Additionally, many of these servicing agreements are long standing and have bonuses to the Loan Servicer to foreclosure instead of approving short sales, which made sense when a home owner may have been foreclosed on due to a job loss and the home was worth more than originally purchased for or the home owners had equity in the home because they purchased conventionally with 20% before the new age of subprime lending and exotic loans.

But The Loan Servicers benefit further, if they accept a Short Sale, they can sell the Deficiency to a collection agency and get paid up front, while the collection agency gets the Deficiency Judgment and tries to collect on the debt.

They are also asking for cash up front or out of escrow to close the deal, or a promissory note from the home owner.

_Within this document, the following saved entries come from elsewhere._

(* ===== verification/UtxoStateValid.v ===== *)
(** * Validation against a UTXO set is decided

    With entries, transactions and parameters in range, the validation of a populated
    transaction neither panics nor depends on the other threads: it accepts with the fee
    that the abstract conditions determine, or rejects. *)

From Stdlib Require Import ZArith Lia Bool SpecFloat Permutation.
From stdpp Require Import base gmap numbers list.
From S2P Require Import Prelude Uint UintLemmas Interval Tx Utxo UtxoProps Header Hashing HashingProps ScriptData ScriptOps ScriptEngine ScriptNumbers ScriptSafety ScriptCount ScriptVerify ScriptCache ScriptProps Mass MassProps TxValidator TxValidatorLemmas TxValidatorProps U3072 U3072Lemmas UtxoTotals MuHash MuHashProps UtxoState.

#[local] Open Scope Z_scope.

(** ** Ranges *)

Record validator_ok (v : TransactionValidator) : Prop := mk_validator_ok {
  vo_maturity : 0 <= coinbase_maturity v < 2 ^ 62;
  vo_counts : Z.of_nat (max_tx_inputs v) < 2 ^ 32 /\ Z.of_nat (max_tx_outputs v) < 2 ^ 32;
  vo_param : 1 <= storage_mass_parameter (mass_calculator v);
  vo_scripts : forall spk, (length (spk_script spk) <= max_script_public_key_len v)%nat ->
    storage_mass_parameter (mass_calculator v) * utxo_plurality spk * utxo_plurality spk < U64
}.

(** An entry: its script within the limit, an amount of at least one sompi per storage
    unit, a score far below 2^63, and a field element with an inverse. *)
Record entry_ok `{Crypto} `{ElementStream} (v : TransactionValidator) (o : TransactionOutpoint) (e : UtxoEntry) : Prop := mk_entry_ok {
  eo_bytes : wf_bytes (spk_script (ue_script_public_key e));
  eo_script : (length (spk_script (ue_script_public_key e)) <= max_script_public_key_len v)%nat;
  eo_amount : utxo_plurality (ue_script_public_key e) <= ue_amount e;
  eo_score : 0 <= ue_block_daa_score e < 2 ^ 62;
  eo_unit : unit_mod (elem_utxo hash_fn o e)
}.

(** A transaction that passed validation in isolation, with bytes and numbers in range. *)
Record tx_ok (v : TransactionValidator) (tx : Transaction) : Prop := mk_tx_ok {
  to_isolated : valid_isolated v tx;
  to_inputs : Forall (fun i => wf_bytes (in_signature_script i) /\ 0 <= in_sig_op_count i < U8 /\ 0 <= in_sequence i) (tx_inputs tx);
  to_outputs : Forall (fun o => wf_bytes (spk_script (out_script_public_key o))) (tx_outputs tx)
}.

Record env_ok `{Crypto} (env : ValidationEnv) (tx : Transaction) : Prop := mk_env_ok {
  en_schedule : Permutation (ve_schedule env) (seq 0 (length (tx_inputs tx)));
  en_cache : cache_sound (ve_cache env)
}.

(** ** Mass *)

Section Decided.
Context `{CS : CryptoSpec} `{ElementStream} (v : TransactionValidator) (Hv : validator_ok v).

Lemma plurality_small spk : (length (spk_script spk) <= max_script_public_key_len v)%nat -> 1 <= utxo_plurality spk < 2 ^ 32.
Proof using Hv. intros Hl. pose proof (utxo_plurality_pos spk). pose proof (vo_scripts _ Hv spk Hl). pose proof (vo_param _ Hv). nia. Qed.

Lemma pluralities_fit {A} (cell : A -> UtxoCell) (l : list A) n : Forall (fun x => 1 <= cell_plurality (cell x) < 2 ^ 32) l -> (length l <= n)%nat -> Z.of_nat n < 2 ^ 32 ->
  total_plurality (List.map cell l) < U64.
Proof using.
  intros Hl Hlen Hn. unfold total_plurality. rewrite List.map_map. pose proof (zsum_bound (fun x => cell_plurality (cell x)) l (2 ^ 32 - 1) n) as Hb. cbv beta in Hb.
  destruct Hb; [eapply Forall_impl; [exact Hl|]; cbv beta; lia|done|lia|]. nia.
Qed.

Lemma mass_runs tx entries : tx_ok v tx -> is_coinbase tx = false -> Forall2 (fun i e => entry_ok v (in_previous_outpoint i) e) (tx_inputs tx) entries ->
  zsum (List.map ue_amount entries) <= MAX_SOMPI -> exists m, @calc_contextual_masses TxRuleError (mass_calculator v) (mk_vtx tx entries) = Ok m.
Proof using Hv.
  intros [Hiso _ _] Hcb Hent Hsum. destruct Hiso as [(_ & Hne & Hni) Hno [_ Hso] _ [Hpos _] _ _]. rewrite Hcb in Hno. destruct (vo_counts _ Hv) as [Hci Hco].
  assert (He : Forall (fun e => exists o, entry_ok v o e) entries) by (clear -Hent; induction Hent; constructor; eauto).
  assert (Hlen : length entries = length (tx_inputs tx)) by (symmetry; by eapply Forall2_length).
  assert (Hz : List.map (fun ie => cell_of_entry ie.2) (populated_inputs (mk_vtx tx entries)) = List.map cell_of_entry entries).
  { unfold populated_inputs. cbn [v_tx v_entries]. clear -Hlen. revert entries Hlen. induction (tx_inputs tx) as [|i ins IH]; intros [|e es] Hl; try done. cbn in *. f_equal. apply IH. lia. }
  unfold calc_contextual_masses. rewrite Hz. cbn [v_tx]. rewrite Hcb. rewrite storage_mass_runs; [by eexists|pose proof (vo_param _ Hv); lia|..].
  - apply Forall_map. eapply Forall_impl; [exact He|]. intros e (o & [_ Hs Ha _ _]). pose proof (plurality_small _ Hs). split; cbn; lia.
  - apply Forall_map, Forall_forall. intros o Ho. rewrite Forall_forall in Hso, Hpos. pose proof (plurality_small _ (Hso o Ho)). specialize (Hpos o Ho). split; cbn in *; lia.
  - apply (pluralities_fit _ _ (max_tx_inputs v)); [|lia|done]. eapply Forall_impl; [exact He|]. intros e (o & Heo). apply plurality_small, (eo_script _ _ _ Heo).
  - apply (pluralities_fit _ _ (max_tx_outputs v)); [|lia|done]. eapply Forall_impl; [exact Hso|]. intros o Ho. by apply plurality_small.
  - destruct (relaxed _ _).
    + apply Forall_map. eapply Forall_impl; [exact He|]. intros e (o & Heo). unfold fits. cbn. apply Z.ltb_lt, (vo_scripts _ Hv), (eo_script _ _ _ Heo).
    + split; [destruct entries; [|done]; cbn in Hlen; by destruct (tx_inputs tx); [destruct (Hne Hcb)|]|].
      unfold total_amount, total_plurality. rewrite !List.map_map. cbn [cell_of_entry cell_amount cell_plurality].
      split; [|unfold MAX_SOMPI, SOMPI_PER_KASPA in Hsum; change (List.map (fun x => ue_amount x) entries) with (List.map ue_amount entries); lia].
      clear -He. induction He as [|e es (o & Heo) Hes IH]; cbn; [lia|]. pose proof (eo_amount _ _ _ Heo). lia.
Qed.

(** ** Scripts *)

Lemma check_input_safe tx sh i : tx_bytes tx -> length (v_entries tx) = length (tx_inputs (v_tx tx)) -> (i < length (tx_inputs (v_tx tx)))%nat ->
  safe (fun _ => True) (check_input tx sh i).
Proof using CS.
  intros Hb Hlen Hi. destruct (lookup_lt_is_Some_2 _ _ Hi) as [input Hin]. rewrite <-Hlen in Hi. destruct (lookup_lt_is_Some_2 _ _ Hi) as [e He].
  assert (Hs : spends tx i input e) by done. unfold check_input, populated_input. rewrite Hin, He. cbn [unwrap obind].
  rewrite (from_input_spec tx i input e _ _ _ Hs). cbn [obind].
  assert (Hn : 0 <= in_sig_op_count input) by (destruct Hb as [Hi' _ _]; rewrite Forall_lookup in Hi'; destruct (Hi' i input Hin); lia).
  pose proof (execute_safe _ _ (spend_source_wf _ _ _ _ Hb Hs) (fresh_engine_wf _ (sh_cache sh) (sh_reused sh) (sh_evictions sh) Hn)) as Hsafe.
  by destruct (execute _ _).
Qed.

Lemma check_scripts_safe tx schedule cache ev : tx_bytes tx -> length (v_entries tx) = length (tx_inputs (v_tx tx)) ->
  Permutation schedule (seq 0 (length (tx_inputs (v_tx tx)))) -> safe (fun _ => True) (check_scripts schedule cache ev tx).
Proof using CS.
  intros Hb Hlen Hperm. assert (Hgen : forall l, Permutation l (seq 0 (length (tx_inputs (v_tx tx)))) -> forall sh, safe (fun _ => True) (foldM_out (check_input tx) sh l)).
  { intros l Hl. assert (Hall : Forall (fun i => (i < length (tx_inputs (v_tx tx)))%nat) l) by (apply Forall_forall; intros i Hi; rewrite Hl, elem_of_seq in Hi; lia).
    clear Hl. induction Hall as [|i l Hi Hall IH]; intros sh; cbn [foldM_out]; [done|]. eapply safe_bind; [by apply check_input_safe|]. intros sh' _. apply IH. }
  unfold check_scripts, check_scripts_par_iter, check_scripts_sequential. destruct (_ <? _)%nat; (eapply safe_bind; [apply Hgen|done]); [done|].
  unfold populated_inputs. by rewrite length_zip_with, Hlen, Nat.min_id.
Qed.

(** ** The decision *)

(** The conditions of acceptance; with [FlagSkipScriptChecks] scripts do not count. *)
Record accepted_spend (flags : TxValidationFlags) (tx : VerifiableTransaction) (pov fee : Z) : Prop := mk_accepted_spend {
  as_mature : Forall (mature (coinbase_maturity v) pov) (populated_inputs tx);
  as_amount : zsum (List.map (fun p => ue_amount p.2) (populated_inputs tx)) <= MAX_SOMPI;
  as_fee : 0 <= fee /\ zsum (List.map (fun p => ue_amount p.2) (populated_inputs tx)) = zsum (List.map out_value (tx_outputs (v_tx tx))) + fee;
  as_mass : @calc_contextual_masses TxRuleError (mass_calculator v) tx = Ok (Some (mk_contextual (tx_mass (v_tx tx))));
  as_unlocked : Forall (unlocked pov) (populated_inputs tx);
  as_scripts : flags = FlagFull -> forall i, (i < length (tx_inputs (v_tx tx)))%nat -> input_runs tx i
}.

Definition decided {A} (m : tres A) (P : A -> Prop) : Prop := (exists a, m = Ok a /\ P a) \/ (exists e, m = Err e /\ forall a, ~ P a).

Lemma decided_bind {A B} (m : tres A) (f : A -> tres B) (P : A -> Prop) (Q : B -> Prop) :
  decided m P -> (forall b, Q b -> exists a, P a) -> (forall a, m = Ok a -> P a -> decided (f a) Q) -> decided (obind m f) Q.
Proof using. intros [(a & -> & Ha)|(e & -> & Hn)] Hq Hf; cbn [obind]; [by apply Hf|]. right. exists e. split; [done|]. intros b (a & Ha)%Hq. by eapply Hn. Qed.

Lemma decided_safe (m : tres unit) P : safe (fun _ => True) m -> (m = Ok tt <-> P) -> decided m (fun _ => P).
Proof using. intros Hs Hi. destruct m as [[]|e| |]; try done; [left; exists tt; split; [done|by apply Hi]|]. right. exists e. split; [done|]. intros _ Hp%Hi. done. Qed.

Lemma input_amounts_safe total ins : safe (fun _ => True) (input_amounts total ins).
Proof using.
  revert total. induction ins as [|[i e] ins IH]; intros total; cbn [input_amounts]; [done|]. destruct (checked_add _ _); [|done]. destruct (_ <? _); [done|apply IH].
Qed.

Lemma input_amounts_decided ins : Forall (fun p : TransactionInput * UtxoEntry => 0 <= ue_amount p.2) ins ->
  decided (input_amounts 0 ins) (fun t => t = zsum (List.map (fun p => ue_amount p.2) ins) /\ t <= MAX_SOMPI).
Proof using.
  intros Hin. pose proof (fun r => input_amounts_spec 0 ins r ltac:(done) Hin) as Hspec. pose proof (input_amounts_safe 0 ins) as Hs.
  destruct (input_amounts 0 ins) as [t|e| |]; try done; [left|right]; [exists t|exists e]; (split; [done|]).
  - rewrite <-(Z.add_0_l (zsum _)). by apply Hspec.
  - intros t Ht. rewrite <-(Z.add_0_l (zsum _)) in Ht. by apply Hspec in Ht.
Qed.

Lemma populated_facts tx entries : tx_ok v tx -> Forall2 (fun i e => entry_ok v (in_previous_outpoint i) e) (tx_inputs tx) entries ->
  Forall (fun p => 0 <= in_sequence p.1 /\ 0 <= ue_amount p.2 /\ 0 <= ue_block_daa_score p.2 < 2 ^ 62) (populated_inputs (mk_vtx tx entries)).
Proof using.
  intros [_ Hi _] He. unfold populated_inputs. cbn [v_tx v_entries]. induction He as [|i e ins es Hie He IH]; [constructor|]. apply Forall_cons in Hi as [Hi0 Hi].
  cbn [zip_with]. constructor; [|by apply IH]. cbn [fst snd]. pose proof (utxo_plurality_pos (ue_script_public_key e)). pose proof (eo_amount _ _ _ Hie). pose proof (eo_score _ _ _ Hie). lia.
Qed.

Lemma populated_amounts tx entries : length entries = length (tx_inputs tx) ->
  List.map (fun p => ue_amount p.2) (populated_inputs (mk_vtx tx entries)) = List.map ue_amount entries.
Proof using.
  unfold populated_inputs. cbn [v_tx v_entries]. revert entries. induction (tx_inputs tx) as [|i ins IH]; intros [|e es] Hl; try done. cbn in *. f_equal. apply IH. lia.
Qed.

Lemma ok_bytes tx entries : tx_ok v tx -> Forall2 (fun i e => entry_ok v (in_previous_outpoint i) e) (tx_inputs tx) entries -> tx_bytes (mk_vtx tx entries).
Proof using.
  intros [_ Hi Ho] He. split; cbn [v_tx v_entries]; [eapply Forall_impl; [exact Hi|]; cbv beta; tauto| |done].
  clear -He. induction He as [|i e ins es Hie He IH]; constructor; [apply (eo_bytes _ _ _ Hie)|done].
Qed.

(** The outcome does not depend on the environment. *)
Lemma validate_decided env tx entries pov flags : tx_ok v tx -> is_coinbase tx = false -> Forall2 (fun i e => entry_ok v (in_previous_outpoint i) e) (tx_inputs tx) entries ->
  0 <= pov < 2 ^ 62 -> env_ok env tx -> flags <> FlagSkipMassCheck ->
  decided (validate_populated_transaction_and_get_fee v (ve_schedule env) (ve_cache env) (ve_evictions env) (mk_vtx tx entries) pov flags None)
    (fun fee => accepted_spend flags (mk_vtx tx entries) pov fee).
Proof using CS Hv.
  intros Htx Hcb He Hpov [Hperm Hcache] Hfl. pose proof (populated_facts _ _ Htx He) as Hin. assert (Hlen : length entries = length (tx_inputs tx)) by (symmetry; by eapply Forall2_length).
  set (vt := mk_vtx tx entries) in *. unfold validate_populated_transaction_and_get_fee.
  assert (Hout : Forall (fun o => 0 <= out_value o) (tx_outputs tx) /\ zsum (List.map out_value (tx_outputs tx)) < U64).
  { destruct (vi_values _ _ (to_isolated _ _ Htx)) as [Hp Hs]. split; [eapply Forall_impl; [exact Hp|]; cbv beta; lia|]. unfold MAX_SOMPI, SOMPI_PER_KASPA in Hs. lia. }
  apply (decided_bind _ _ (fun _ => Forall (mature (coinbase_maturity v) pov) (populated_inputs vt))).
  { unfold check_transaction_coinbase_maturity. destruct (@immature_spec TxRuleError (coinbase_maturity v) pov 0 (populated_inputs vt)) as (r & -> & Hr).
    { eapply Forall_impl; [exact Hin|]. intros ? (_ & _ & ?). pose proof (vo_maturity _ Hv). cbv beta. lia. }
    cbn [obind]. apply decided_safe; destruct r as [[[? ?] ?]|]; try done; split; try done; intros Hm; [by apply Hr in Hm|by apply Hr]. }
  { intros fee [Hm _ _ _ _ _]. by exists tt. }
  intros _ _ Hmat. apply (decided_bind _ _ (fun t => t = zsum (List.map (fun p => ue_amount p.2) (populated_inputs vt)) /\ t <= MAX_SOMPI)).
  { apply input_amounts_decided. eapply Forall_impl; [exact Hin|]. intros ? (_ & ? & _). done. }
  { intros fee [_ Ha _ _ _ _]. eauto. }
  intros total_in _ [-> Hamt]. set (total_in := zsum (List.map (fun p => ue_amount p.2) (populated_inputs vt))) in *. unfold check_transaction_output_values. rewrite sum64_spec by (first [by apply Forall_map, Hout|apply Hout]). cbn [obind].
  change (v_tx vt) with tx. set (total_out := zsum (List.map out_value (tx_outputs tx))) in *.
  destruct (Z.ltb_spec total_in total_out) as [Hlt|Hge]; cbn [obind].
  { right. eexists. split; [reflexivity|]. intros fee [_ _ Hf _ _ _]. change (v_tx vt) with tx in Hf. fold total_in total_out in Hf. lia. }
  rewrite usub_le by done. cbn [obind]. apply (decided_bind _ _ (fun _ => @calc_contextual_masses TxRuleError (mass_calculator v) vt = Ok (Some (mk_contextual (tx_mass tx))))).
  { replace (match flags with FlagSkipMassCheck => Ok tt | _ => check_mass_commitment v vt end) with (check_mass_commitment v vt) by (by destruct flags).
    apply decided_safe; [|apply check_mass_iff]. unfold check_mass_commitment. destruct (mass_runs tx entries Htx Hcb He) as [m Hm].
    - rewrite <-(populated_amounts tx) by done. exact Hamt.
    - fold vt in Hm. rewrite Hm. cbn [obind]. destruct m as [m|]; [|done]. by destruct (negb _). }
  { intros fee [_ _ _ Hm _ _]. by exists tt. }
  intros _ _ Hmass. apply (decided_bind _ _ (fun _ => Forall (unlocked pov) (populated_inputs vt))).
  { unfold check_sequence_lock. assert (as_i64 pov = pov) as -> by (unfold as_i64; destruct (Z.ltb_spec pov I64); lia).
    destruct (@locked_spec TxRuleError pov (populated_inputs vt)) as (b & -> & Hb); [eapply Forall_impl; [exact Hin|]; cbv beta; tauto|]. cbn [obind].
    apply decided_safe; destruct b; try done; split; try done; intros Hu; [by apply Hb in Hu|by apply Hb]. }
  { intros fee [_ _ _ _ Hu _]. by exists tt. }
  intros _ _ Hun. cbn [check_feerate_threshold obind]. apply (decided_bind _ _ (fun _ => flags = FlagFull -> forall i, (i < length (tx_inputs (v_tx vt)))%nat -> input_runs vt i)).
  { apply decided_safe.
    - destruct flags; [|done|done]. by apply check_scripts_safe; [apply ok_bytes|..].
    - destruct flags; [|done|done]. rewrite (check_scripts_iff vt Hlen _ _ _ Hcache Hperm). tauto. }
  { intros fee [_ _ _ _ _ Hs]. by exists tt. }
  intros _ _ Hscr. left. eexists. split; [done|]. split; try done. change (v_tx vt) with tx. fold total_in total_out. lia.
Qed.
End Decided.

Then the investor then gets to 1099 you for the deficiency (the different between your mortgage balance and the net proceeds) and while this 1099 is taxable to you, it is a tax write off to them, just as if they’d paid an independent contractor.

And lastly, the one that really stings is while they collect the proceeds from the Short Sale, and ruin your credit in the process, and while they sell you deficiency for cash, and take it as a tax write off while you get the tax bill, they also get what to date amounts to Trillions in Government Bailout money. Your tax dollars or in this case, printed money the Government is making to give away without a single condition or requirement that they cooperate or act in good faith during these turbulent times as record numbers of Home Owners lose their homes.

Clearly, the government bailout money was not used to buy bad loads, complete loan modifications. If you read the news, three weeks after BofA took $15 Billion in Government Bailout money they invested $24 Billion giving them a 20% stake in the largest Construction Bank in China. Yes, you hear that right, China.

President Obama has made it clear that the Government bailout money was to help owner-occupied home owners, not “those people” referring to investors, never taking into account that Small businesses make up more than 99.7% of all employers and create more than 50 percent of the non-farming private gross domestic product (GDP).

These small business owners in many cases are “those people” that invested their life savings into real estate not as a gamble but as a retirement plan. After all many of us, may have gotten caught in the crash of real estate market, but we are not naive enough to think Social Security will be around when the time comes and we need it. So Buyers we hope you are a saint and have the patience to stick with it and not write 10 other offers and pull out after 3 months. Banks if you’re listening you get paid 4 times over for each loan.

Question for the Banks: Is it really worth it to fight a Short Sale so hard over $100 or $1500 that the Buyer not only loses the home and is forced into foreclosure adding additional fees and costing your more? I'd be surprised what your shareholders would say. The longer this crisis lasts the real estate industry will continue to lose as agents, lenders, escrow agents, and title officers who try to close deals with services who aren't cooperating for months only not to get paid.

By Olivia McClellan, Broker/Property Manager Copyright © Triple8 Associates Inc. 2009

Posted by


Comments(2)

Wayne Johnson
Coldwell Banker D'Ann Harper REALTORS® - San Antonio, TX
San Antonio REALTOR, San Antonio Homes For Sale

Olivia,

I can feel the frustration you'fe experienced in this effort. Since Las Vegas was the bleeding edge of the crash, it must have been worse there than other places. I've heard that the process will improve next year. Guess we'll see.

Dec 08, 2009 09:10 AM
Olivia Mc Clellan
Agent Connect Realty - Las Vegas, NV

Wayne,

Yes, overall Vegas hit over 40% appreciation two years in a row + some so the 66% + drop was a giant bubble waiting to pop.

When the Fed came out with a program which would help homeowners who were 5% underwater it seemed like they didn't take into account Nevada where property values at that time were 50% underwater and over time have grown to over 60%.    Here is a scary stat:  76% of all Las Vegas Homeowners are underwater. 

San Antonio was hot for a while how far did you guys drop?